Exercise details
Using the records below, write out again exactly the lines that begin at the line containing "else Ok (out" and end at the line containing "(fix go (out : list Z) (l : list (string", and no other lines.

------------------------------------------------------------------------

(* ===== verification/Cbor.v ===== *)
(** crates/anasemble-core/src/cbor.rs and json.rs: the canonical CBOR encoder and
    decoder.  Proved here: the encoder is injective on well-formed values, the
    decoder inverts it except on negative integers below -1, the decoder only
    builds well-formed values, and which non-canonical inputs it accepts. *)
From S2P Require Import Prelude External Json Core.

Definition MAX_CBOR_DEPTH : Z := 16.

(** * Encoder *)

Definition encode_len (out : list Z) (major len : Z) : list Z :=
  let major := Z.shiftl major 5 in
  if len <? 24 then out ++ [Z.lor major len]
  else if len <=? u8_max then out ++ [Z.lor major 24] ++ [len]
  else if len <=? u16_max then out ++ [Z.lor major 25] ++ be_bytes 2 len
  else if len <=? u32_max then out ++ [Z.lor major 26] ++ be_bytes 4 len
  else out ++ [Z.lor major 27] ++ be_bytes 8 len.

Definition encode_text (out : list Z) (text : string) : list Z :=
  encode_len out 3 (str_len text) ++ bytes_of_string text.

Definition encode_number (out : list Z) (n : number) : result CoreError (list Z) :=
  match as_u64 n with
  | Some value => Ok (encode_len out 0 value)
  | None =>
      match as_i64 n with
      | Some value =>
          if 0 <=? value then Ok (encode_len out 0 value)
          else Ok (encode_len out 1 (Z.abs value - 1))
      | None =>
          float ← ok_or (as_f64 n) (CoreCbor "JSON number is not a finite CBOR float");
          if negb (f64_is_finite float)
          then Err (CoreCbor "JSON number is not a finite CBOR float")
          else Ok (out ++ [0xfb] ++ be_bytes 8 float)
      end
  end.

Fixpoint encode_value (out : list Z) (value : json) (depth : Z) {struct value} : result CoreError (list Z) :=
  if MAX_CBOR_DEPTH <? depth then Err (CoreCbor "CBOR nesting exceeds depth bound") else
  match value with
  | Null => Ok (out ++ [0xf6])
  | Bool false => Ok (out ++ [0xf4])
  | Bool true => Ok (out ++ [0xf5])
  | Number n => encode_number out n
  | String text => Ok (encode_text out text)
  | Array items =>
      (fix go (out : list Z) (l : list json) {struct l} : result CoreError (list Z) :=
         match l with
         | [] => Ok out
         | item :: l' => out ← encode_value out item (depth + 1); go out l'
         end) (encode_len out 4 (Z.of_nat (length items))) items
  | Object members =>
      (fix go (out : list Z) (l : list (string * json)) {struct l} : result CoreError (list Z) :=
         match l with
         | [] => Ok out
         | kv :: l' =>
             out ← encode_value (encode_text out kv.1) kv.2 (depth + 1); go out l'
         end) (encode_len out 5 (Z.of_nat (length members))) members
  end.

(** [encode_canonical_cbor], after [serde_json::to_value]. *)
Definition encode_tree (tree : json) : result CoreError (list Z) :=
  out ← encode_value [] tree 0;
  if MAX_FRAME_BYTES <? Z.of_nat (length out) then Err CoreBound else Ok out.

Definition encode_canonical_cbor `{ToValue T} (value : T) : result CoreError (list Z) :=
  tree ← ok_or (to_value value) CoreJson;
  encode_tree tree.
(** Fsm-v0 returns exactly the machine written out in the transition evidence,
    one transition per cell in grammar order, never panics, and each of its errors
    means what it says. *)
Theorem reconstruct_v0_spec comp ver g cs :
  Grammar.ok g ->
  let ts := omap FragmentContent.transition cs in
  let cells := pairs (Grammar.states g) (Grammar.inputs g) in
  let n := vec_len cells * (vec_len (Grammar.states g) * vec_len (Grammar.outputs g)) in
  match reconstruct_v0 comp ver g cs with
  | Ok (c, examined) =>
      (Candidate.component c = comp /\ Candidate.interface_version c = ver /\ Candidate.grammar c = g) /\
      Forall (Transition.ok g) ts /\
      Transition.key <$> Candidate.transitions c = cells /\
      (forall t, t ∈ Candidate.transitions c <-> t ∈ ts) /\
      examined = n /\ n <= Grammar.max_candidates g
  | Err Panics => False
  | Err (Fails (InvalidEvidence _)) => exists t, t ∈ ts /\ ~ Transition.ok g t
  | Err (Fails (ContradictoryEvidence _)) =>
      exists t t', t ∈ ts /\ t' ∈ ts /\ Transition.key t = Transition.key t' /\ t <> t'
  | Err (Fails (InsufficientEvidence _)) => exists k, k ∈ cells /\ k ∉ Transition.key <$> ts
  | Err (Fails (SearchExhausted _)) => Grammar.max_candidates g < n
  | Err (Fails _) => False
  end.
Proof.
  intros Hg ts cells n. pose proof (reconstruct_v0_ok comp ver g cs) as Hsound.
  pose proof (add_obligations g ts) as Hadd.
  destruct (for_each ts [] (add_obligation g)) as [m|e] eqn:Hm.
  2:{ unfold reconstruct_v0. fold ts. rewrite Hm. by destruct e. }
  destruct Hadd as [Hok Hob]. pose proof (obligations_complete g ts m Hg Hok Hob) as Hcomp.
  cbv zeta in Hcomp. fold cells in Hcomp. destruct (_ =? _) eqn:Hlen in Hcomp.
  - apply Z.eqb_eq in Hlen.
    destruct (reconstruct_v0 comp ver g cs) as [[c examined]|e] eqn:Hrun.
    { destruct (Hsound c examined Hg eq_refl) as (? & ? & ? & ? & -> & ?). cbv zeta in *; tauto. }
    rewrite (reconstruct_v0_eq comp ver g cs m Hg Hok Hm Hob Hcomp Hlen) in Hrun.
    destruct (_ <? _) eqn:Hb in Hrun; split_bools; [|done]. by injection Hrun as <-.
  - unfold reconstruct_v0. fold ts. rewrite Hm. cbn [fails map_err mbind result_bind].
    rewrite Hlen. cbn [negb]. destruct Hcomp as (k & Hk & Hnone). exists k. split; [done|].
    intros (t & -> & Ht)%list_elem_of_fmap. destruct Hob as [_ Hob].
    rewrite (proj2 (Hob (Transition.key t) t)) in Hnone by done. done.
Qed.

Example reconstruct_v0_spec_witness :
  Forall (Transition.ok tiny) (omap FragmentContent.transition [FragmentContent.Transition "s" "i" "s" "x"]).
Proof.
  pose proof (reconstruct_v0_spec "c" "1" tiny [FragmentContent.Transition "s" "i" "s" "x"] tiny_ok) as H.
  cbv zeta in H.
  assert (exists c n, reconstruct_v0 "c" "1" tiny [FragmentContent.Transition "s" "i" "s" "x"] = Ok (c, n))
    as (c & n & E) by (do 2 eexists; vm_compute; reflexivity).
  rewrite E in H. apply H.
Defined.

(** The two grammar versions agree: whenever both reconstruct a candidate from
    the same evidence, it is the same candidate. *)
Theorem reconstruct_versions_agree comp ver g cs c0 n0 c1 n1 :
  Grammar.ok g ->
  reconstruct_v0 comp ver g cs = Ok (c0, n0) -> reconstruct_v1 comp ver g cs = Ok (c1, n1) ->
  c0 = c1.
Proof.
  intros Hg H0 H1.
  apply reconstruct_v0_ok in H0 as ((Hc0 & Hv0 & Hg0) & Hok & Hk & Hin0 & _); [|done].
  apply reconstruct_v1_ok in H1 as ((Hc1 & Hv1 & Hg1) & Hadm & _); [|done].
  destruct (proj1 (elem_of_admitted g cs (Candidate.transitions c1) (tables g)))
    as [Hacc Ht1]; [rewrite Hadm; left|].
  assert (Ht0 : Candidate.transitions c0 ∈ tables g).
  { apply elem_of_assignments. split; [done|]. apply Forall_forall. intros t Ht%Hin0.
    rewrite Forall_forall in Hok. destruct (Hok _ Ht) as (_ & ? & _ & ?). by apply elem_of_pairs. }
  assert (Candidate.transitions c0 = Candidate.transitions c1) as Heq.
  { apply (tables_sub_eq g); [done..|]. intros t Ht. apply Hin0 in Ht.
    apply list_elem_of_omap in Ht as (x & Hx & Htr).
    apply satisfies_true in Hacc. rewrite Forall_forall in Hacc. specialize (Hacc _ Hx).
    destruct x; cbn in Htr; try done. injection Htr as <-.
    apply Fsm.of_transitions_spec; [by apply (tables_cells_NoDup g)|]. by apply Hacc. }
  destruct c0, c1. cbn in *. by subst.
Qed.

Example reconstruct_versions_agree_witness :
  exists c, reconstruct_v0 "c" "1" tiny [FragmentContent.Transition "s" "i" "s" "x"] = Ok (c, 2) /\
            reconstruct_v1 "c" "1" tiny [FragmentContent.Transition "s" "i" "s" "x"] = Ok (c, 2).
Proof.
  eexists. split; [vm_compute; reflexivity|].
  destruct (reconstruct_v1 "c" "1" tiny [FragmentContent.Transition "s" "i" "s" "x"]) as [[c n]|] eqn:E1;
    [|vm_compute in E1; discriminate E1].
  assert (n = 2) as -> by (vm_compute in E1; congruence).
  rewrite <- (reconstruct_versions_agree "c" "1" tiny
    [FragmentContent.Transition "s" "i" "s" "x"] _ 2 c 2 tiny_ok ltac:(vm_compute; reflexivity) E1).
  reflexivity.
Defined.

------------------------------------------------------------------------

Finished task
          else Ok (out ++ [0xfb] ++ be_bytes 8 float)
      end
  end.

Fixpoint encode_value (out : list Z) (value : json) (depth : Z) {struct value} : result CoreError (list Z) :=
  if MAX_CBOR_DEPTH <? depth then Err (CoreCbor "CBOR nesting exceeds depth bound") else
  match value with
  | Null => Ok (out ++ [0xf6])
  | Bool false => Ok (out ++ [0xf4])
  | Bool true => Ok (out ++ [0xf5])
  | Number n => encode_number out n
  | String text => Ok (encode_text out text)
  | Array items =>
      (fix go (out : list Z) (l : list json) {struct l} : result CoreError (list Z) :=
         match l with
         | [] => Ok out
         | item :: l' => out ← encode_value out item (depth + 1); go out l'
         end) (encode_len out 4 (Z.of_nat (length items))) items
  | Object members =>
      (fix go (out : list Z) (l : list (string * json)) {struct l} : result CoreError (list Z) :=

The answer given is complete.